**** Data provided

Lemma alphabet_graphic c : c ∈ CTK64_ALPHABET -> graphic c /\ c <> 46.
Proof.
  intros Hc. assert (Forall (fun c => graphic c /\ c <> 46) CTK64_ALPHABET) as H by decided. rewrite Forall_forall in H. by apply H.
Qed.

(** The text of a payload that the alphabet allows. *)
Definition payload_text (text : list Z) : Prop := text <> [] /\ Forall (fun c => c ∈ CTK64_ALPHABET) text.

Lemma payload_text_graphic text : payload_text text -> Forall graphic text.
Proof. intros [_ H]. eapply Forall_impl; [exact H|]. intros c Hc. by apply alphabet_graphic. Qed.

Lemma graphic_ascii b : graphic b -> byte_in 128 191 b = false.
Proof. intros [H1 H2]. unfold byte_in. apply andb_false_iff. left. apply Z.leb_gt. lia. Qed.

Lemma starts_with_prefix prefix rest : Forall graphic rest -> starts_with_ignore_ascii_case (prefix ++ rest) prefix = true.
Proof.
  intros Hg. unfold starts_with_ignore_ascii_case, is_char_boundary, eq_ignore_ascii_case. rewrite take_app_length, bool_decide_true, andb_true_r by done.
  rewrite lookup_app_r by done. rewrite Nat.sub_diag, length_app. destruct rest as [|b rest]; cbn [lookup list_lookup length]; [rewrite Nat.add_0_r; apply Nat.eqb_refl|].
  apply Forall_cons in Hg as [Hb _]. by rewrite graphic_ascii.
Qed.

Lemma prefixes_graphic : Forall graphic CTK3_PREFIX /\ Forall graphic CTK3_BUNDLE_PREFIX.
Proof. split; decided. Qed.

Lemma trim_value text : Forall graphic text -> trim (CTK3_PREFIX ++ text) = CTK3_PREFIX ++ text.
Proof. intros H. apply trim_graphic; [done|]. apply Forall_app. split; [apply prefixes_graphic|done]. Qed.

Lemma trim_bundle text : Forall graphic text -> trim (CTK3_BUNDLE_PREFIX ++ text) = CTK3_BUNDLE_PREFIX ++ text.
Proof. intros H. apply trim_graphic; [done|]. apply Forall_app. split; [apply prefixes_graphic|done]. Qed.

Lemma extract_exact_value text : payload_text text -> validate_exact_alphabet text Ctk64 = Ok tt -> extract_exact_payload (CTK3_PREFIX ++ text) = Ok (Ctk64, text).
Proof.
  intros Ht Hv. pose proof (payload_text_graphic _ Ht) as Hg. unfold extract_exact_payload. cbn zeta. rewrite trim_value by done. rewrite starts_with_prefix by done.
  rewrite drop_app_length, Hv. done.
Qed.

Lemma value_is_not_bundle text : Forall graphic text -> extract_exact_bundle (CTK3_PREFIX ++ text) = Ok None.
Proof.
  intros Hg. unfold extract_exact_bundle. cbn zeta. rewrite trim_value by done. unfold starts_with_ignore_ascii_case.
  replace (eq_ignore_ascii_case _ _) with false; [by rewrite andb_false_r|]. symmetry. apply bool_decide_eq_false. destruct text as [|b text]; cbn; intros [=].
Qed.

(** [join]. *)
Fixpoint join_dots (parts : list (list Z)) : list Z :=
  match parts with
  | [] => []
  | [part] => part
  | part :: parts => part ++ [46] ++ join_dots parts
  end.

Lemma split_dots_one part : 46 ∉ part -> split_dots part = [part].
Proof.
  induction part as [|b part IH]; intros H; [done|]. cbn [split_dots]. destruct (Z.eqb_spec b 46) as [->|]; [exfalso; apply H; left|]. rewrite IH; [done|]. intros Hp. apply H. by right.
Qed.

Lemma split_dots_app part rest : 46 ∉ part -> split_dots (part ++ 46 :: rest) = part :: split_dots rest.
Proof.
  induction part as [|b part IH]; intros H; [done|]. cbn [app split_dots]. destruct (Z.eqb_spec b 46) as [->|]; [exfalso; apply H; left|]. rewrite IH; [done|]. intros Hp. apply H. by right.
Qed.

Lemma split_join parts : parts <> [] -> Forall (fun part => 46 ∉ part) parts -> split_dots (join_dots parts) = parts.
Proof.
  intros Hne H. induction H as [|part parts Hp H IH]; [done|]. destruct parts as [|q parts]; [by apply split_dots_one|].
  change (join_dots (part :: q :: parts)) with (part ++ 46 :: join_dots (q :: parts)). rewrite split_dots_app by done. by rewrite IH.
Qed.

Lemma join_graphic parts : Forall (Forall graphic) parts -> Forall graphic (join_dots parts).
Proof.
  induction 1 as [|part parts Hp H IH]; [constructor|]. destruct parts as [|q parts]; [done|]. change (join_dots (part :: q :: parts)) with (part ++ [46] ++ join_dots (q :: parts)).
  apply Forall_app. split; [done|]. apply Forall_app. split; [|done]. by apply Forall_singleton.
Qed.
(* ===== verification/CtkDocument.v ===== *)
(** * Documents and bundles of the CTK3 codec

    The encoders of [clearra-ctk3/src/codec.rs] (whole documents in the
    shortest revision, compact segments, bundles and the incremental bundle
    writer) and the decoders of [clearra-ctk3/src/decoder.rs].

    The writers that take an [impl Write] are defined for any sink: its state
    and its [write_all] are parameters of the section [Sinks]. *)

From Stdlib Require Import ZArith Lia.
From stdpp Require Import prelude strings.
From S2P Require Import Prelude Words CtkBigNat CtkBits CtkCells CtkPages CtkCodec CtkTemporal CtkTransport.

Local Open Scope Z_scope.

Definition CTK3_MAX_BUNDLE_PAGES : Z := 1048576.
Definition MAGIC : Z := 195.
Definition TEMPORAL_SCHEMA_REVISION : Z := 2.
Definition SHARED_FIELD_SCHEMA_REVISION : Z := 3.

(** ** Encoding *)

Definition write_revision (width : nat) (pages : list NormalizedPage) (revision : Z) (shared_field : option SharedFieldPredictor) : Writer :=
  if revision =? COMPACT_SCHEMA_REVISION then write_compact_pages None pages
  else if revision =? TEMPORAL_SCHEMA_REVISION then write_temporal_pages pages width None
  else if revision =? SHARED_FIELD_SCHEMA_REVISION then
    match shared_field with
    | Some shared =>
        write_var_uint (Z.of_nat (sh_height shared)) ;;
        write_best_cell_encoding (sh_codes shared) None 4 true ;;
        write_temporal_pages pages width (Some shared)
    | None => wr_fail (InvalidPayload "shared field is missing")
    end
  else wr_fail (InvalidPayload "schema revision is unsupported").

(** [to_be_bytes] of a [u16]. *)
Definition be_u16 (x : Z) : list Z := [Z.shiftr x 8; Z.land x 255].

(** The width of a document is at least one here. *)
Definition encode_normalized (width : nat) (pages : list NormalizedPage) (revision : Z) (shared_field : option SharedFieldPredictor) :
    Result CtkFailure (Z * list Z) :=
  let? writer :=
    (write_bits MAGIC 8 ;; write_bits revision 3 ;; write_bits (Z.of_nat (width - 1)) 5 ;;
     write_var_uint (Z.of_nat (length pages)) ;; wr_bit false ;;
     write_revision width pages revision shared_field) BitWriter_default in
  let body := w_bytes writer in
  let? payload_size := ok_or (checked_add 64 (Z.of_nat (length body)) 2) (Failed IntegerOverflow) in
  if MAX_PAYLOAD_BYTES <? payload_size then fail (PayloadTooLarge (Z.to_nat payload_size))
  else Ok (revision, body ++ be_u16 (crc16 body)).
(* ===== verification/CtkTransform.v ===== *)
(** * Transforms of CTK3 documents

    [clearra-ctk3/src/transform.rs]: bounded transforms of CTK3 texts.  Each
    decodes its sources, changes the document and encodes it again, and checks
    that the text decodes to the changed document. *)

From Stdlib Require Import ZArith Lia.
From stdpp Require Import prelude strings sorting.
From S2P Require Import Prelude Words CtkBigNat CtkBits CtkCells CtkPages CtkCodec CtkTemporal CtkTransport CtkDocument.

Local Open Scope Z_scope.

Definition MAX_TYPED_CTK3_TEXT_BYTES : Z := MAX_PAYLOAD_BYTES * 2.

(** [CodecFailed] is an error of the codec, or a panic in it. *)
Inductive TypedCtk3TransformError :=
| InputTooLarge (length : Z)
| OutputTooLarge (length : Z)
| TooManyPages (length : Z)
| EmptyDocumentSet
| EmptyDocument
| DocumentWidthMismatch (expected actual : nat)
| PageIndexOutOfRange (page_index page_count : nat)
| OperationMirrorUnavailable
| CapacityExceeded
| CodecFailed (e : CtkFailure)
| RoundTripMismatch.

Definition Transformed (A : Type) : Type := Result TypedCtk3TransformError A.

Definition codec {A} (c : Result CtkFailure A) : Transformed A := rmap_err CodecFailed c.

(** [usize::MAX]. *)
Definition USIZE_MAX : Z := 2 ^ 64 - 1.

Definition decode_bounded (source : list Z) : Transformed Ctk3Document :=
  if MAX_TYPED_CTK3_TEXT_BYTES <? Z.of_nat (length source) then Err (InputTooLarge (Z.of_nat (length source)))
  else
    let? document := codec (decode_ctk3_exact source) in
    if bool_decide (doc_pages document = []) then Err EmptyDocument
    else if CTK3_MAX_SEGMENT_PAGES <? Z.of_nat (length (doc_pages document)) then Err (TooManyPages (Z.of_nat (length (doc_pages document))))
    else Ok document.

Definition encode_checked (document : Ctk3Document) : Transformed (list Z) :=
  if bool_decide (doc_pages document = []) then Err EmptyDocument
  else if CTK3_MAX_SEGMENT_PAGES <? Z.of_nat (length (doc_pages document)) then Err (TooManyPages (Z.of_nat (length (doc_pages document))))
  else
    let? encoded := codec (encode_ctk3 document) in
    if MAX_TYPED_CTK3_TEXT_BYTES <? Z.of_nat (length encoded) then Err (OutputTooLarge (Z.of_nat (length encoded)))
    else
      let? decoded := codec (decode_ctk3_exact encoded) in
      if negb (bool_decide (decoded = document)) then Err RoundTripMismatch else Ok encoded.

Definition roundtrip_text (source : list Z) : Transformed (list Z) :=
  let? document := decode_bounded source in encode_checked document.

(** ** Combining and splitting *)

(** The fold of the source lengths. *)
Fixpoint total_input (total : Z) (sources : list (list Z)) : Transformed Z :=
  match sources with
  | [] => Ok total
  | source :: sources => let? total := ok_or (checked_add 64 total (Z.of_nat (length source))) (InputTooLarge USIZE_MAX) in total_input total sources
  end.

Fixpoint combine_rest (combined : Ctk3Document) (sources : list (list Z)) : Transformed Ctk3Document :=
  match sources with
  | [] => Ok combined
  | source :: sources =>
      let? document := decode_bounded source in
      if negb (doc_width document =? doc_width combined)%nat then Err (DocumentWidthMismatch (doc_width combined) (doc_width document))
      else
        let? page_count := ok_or (checked_add 64 (Z.of_nat (length (doc_pages combined))) (Z.of_nat (length (doc_pages document)))) (TooManyPages USIZE_MAX) in
        if CTK3_MAX_SEGMENT_PAGES <? page_count then Err (TooManyPages page_count)
        else combine_rest (mkDocument (doc_width combined) (doc_pages combined ++ doc_pages document)) sources
  end.
(* ===== verification/Kicks.v ===== *)
(** * Rotations, tetromino shapes and kick tables

    The rotation states of [clearra-core-domain/src/piece/rotation.rs], the
    shapes of [clearra-piece-registry/src/standard/tetromino_shapes.rs] with
    the registry that holds them, and the kick tables of
    [clearra-rules/src/kicks]: offsets, profiles, and the verification an
    imported profile goes through.  Coordinates are bottom up. *)

From Stdlib Require Import ZArith Lia.
From stdpp Require Import prelude gmap sorting strings.
From S2P Require Import Prelude Words Pieces.

Local Open Scope Z_scope.

(** ** Rotation states *)

Inductive RotationState := Zero | Right | Two | Left.

#[export] Instance RotationState_eq_dec : EqDecision RotationState.
Proof. solve_decision. Defined.

Definition ALL_ROTATIONS : list RotationState := [Zero; Right; Two; Left].

Definition rotation_from_turns (turns : Z) : option RotationState :=
  match turns with
  | 0 => Some Zero
  | 1 => Some Right
  | 2 => Some Two
  | 3 => Some Left
  | _ => None
  end.

Definition quarter_turns (r : RotationState) : Z :=
  match r with Zero => 0 | Right => 1 | Two => 2 | Left => 3 end.

Definition clockwise (r : RotationState) : RotationState :=
  match r with Zero => Right | Right => Two | Two => Left | Left => Zero end.

Definition counter_clockwise (r : RotationState) : RotationState :=
  match r with Zero => Left | Right => Zero | Two => Right | Left => Two end.

Definition rotated_180 (r : RotationState) : RotationState := clockwise (clockwise r).

Inductive RotationTransitionKind := NoTransition | Clockwise90 | CounterClockwise90 | OneEighty.

#[export] Instance RotationTransitionKind_eq_dec : EqDecision RotationTransitionKind.
Proof. solve_decision. Defined.

Definition transition_kind (from to : RotationState) : RotationTransitionKind :=
  if bool_decide (from = to) then NoTransition
  else if bool_decide (clockwise from = to) then Clockwise90
  else if bool_decide (counter_clockwise from = to) then CounterClockwise90
  else OneEighty.

Definition is_90 (from to : RotationState) : bool :=
  match transition_kind from to with Clockwise90 | CounterClockwise90 => true | _ => false end.

Definition is_180 (from to : RotationState) : bool := bool_decide (transition_kind from to = OneEighty).

(** ** Shapes *)

Notation ShapeCell := (Z * Z)%type.

Record PieceDefinition := mkDefinition { def_kind : PieceKind; def_rotations : list (list ShapeCell) }.

Definition I_DEFINITION : PieceDefinition := mkDefinition PI
  [[(0, 0); (1, 0); (2, 0); (3, 0)];
   [(0, 0); (0, 1); (0, 2); (0, 3)];
   [(0, 0); (1, 0); (2, 0); (3, 0)];
   [(0, 0); (0, 1); (0, 2); (0, 3)]].

Definition O_DEFINITION : PieceDefinition := mkDefinition PO
  [[(0, 0); (1, 0); (0, 1); (1, 1)];
   [(0, 0); (1, 0); (0, 1); (1, 1)];
   [(0, 0); (1, 0); (0, 1); (1, 1)];
   [(0, 0); (1, 0); (0, 1); (1, 1)]].

Definition T_DEFINITION : PieceDefinition := mkDefinition PT
  [[(0, 0); (1, 0); (2, 0); (1, 1)];
   [(0, 0); (0, 1); (0, 2); (1, 1)];
   [(0, 1); (1, 1); (2, 1); (1, 0)];
   [(1, 0); (1, 1); (1, 2); (0, 1)]].

Definition S_DEFINITION : PieceDefinition := mkDefinition PS
  [[(0, 0); (1, 0); (1, 1); (2, 1)];
   [(1, 0); (0, 1); (1, 1); (0, 2)];
   [(0, 0); (1, 0); (1, 1); (2, 1)];
   [(1, 0); (0, 1); (1, 1); (0, 2)]].

Definition Z_DEFINITION : PieceDefinition := mkDefinition PZ
  [[(1, 0); (2, 0); (0, 1); (1, 1)];
   [(0, 0); (0, 1); (1, 1); (1, 2)];
   [(1, 0); (2, 0); (0, 1); (1, 1)];
   [(0, 0); (0, 1); (1, 1); (1, 2)]].

Definition J_DEFINITION : PieceDefinition := mkDefinition PJ
  [[(0, 1); (0, 0); (1, 0); (2, 0)];
   [(0, 0); (0, 1); (0, 2); (1, 2)];
   [(0, 1); (1, 1); (2, 1); (2, 0)];
   [(0, 0); (1, 0); (1, 1); (1, 2)]].

Definition L_DEFINITION : PieceDefinition := mkDefinition PL
  [[(2, 1); (0, 0); (1, 0); (2, 0)];
   [(0, 0); (0, 1); (0, 2); (1, 0)];
   [(0, 1); (1, 1); (2, 1); (0, 0)];
   [(0, 2); (1, 0); (1, 1); (1, 2)]].

Definition STANDARD_TETROMINO_DEFINITIONS : list PieceDefinition :=
  [I_DEFINITION; O_DEFINITION; T_DEFINITION; S_DEFINITION; Z_DEFINITION; J_DEFINITION; L_DEFINITION].

(** [PieceRegistry::get]. *)
Definition registry_get (definitions : list PieceDefinition) (kind : PieceKind) : option PieceDefinition :=
  snd <$> list_find (fun d => def_kind d = kind) definitions.

(** [PieceDefinition::shape]; a definition has four rotations. *)
Definition shape (d : PieceDefinition) (r : RotationState) : list ShapeCell :=
  def_rotations d !!! Z.to_nat (quarter_turns r).

(** [PieceRotationShape::width] and [height]. *)
Definition shape_width (cells : list ShapeCell) : Z :=
  match cells with [] => 0 | c :: cells => foldl (fun m d => Z.max m (fst d)) (fst c) cells + 1 end.

Definition shape_height (cells : list ShapeCell) : Z :=
  match cells with [] => 0 | c :: cells => foldl (fun m d => Z.max m (snd d)) (snd c) cells + 1 end.

(** The shape of a standard piece; the registry holds every one of them. *)
Definition piece_shape (piece : PieceKind) (r : RotationState) : list ShapeCell :=
  match registry_get STANDARD_TETROMINO_DEFINITIONS piece with Some d => shape d r | None => [] end.

(** ** Kick tables *)

Notation KickOffset := (Z * Z)%type.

********

Problem requirements:
The listing above holds a line with "(** * Documents and bundles of the CTK3 codec" and a line with "The writers that". Print the stretch from the first through the second, exactly and alone.

Answer to this task:
(** * Documents and bundles of the CTK3 codec

    The encoders of [clearra-ctk3/src/codec.rs] (whole documents in the
    shortest revision, compact segments, bundles and the incremental bundle
    writer) and the decoders of [clearra-ctk3/src/decoder.rs].

    The writers that take an [impl Write] are defined for any sink: its state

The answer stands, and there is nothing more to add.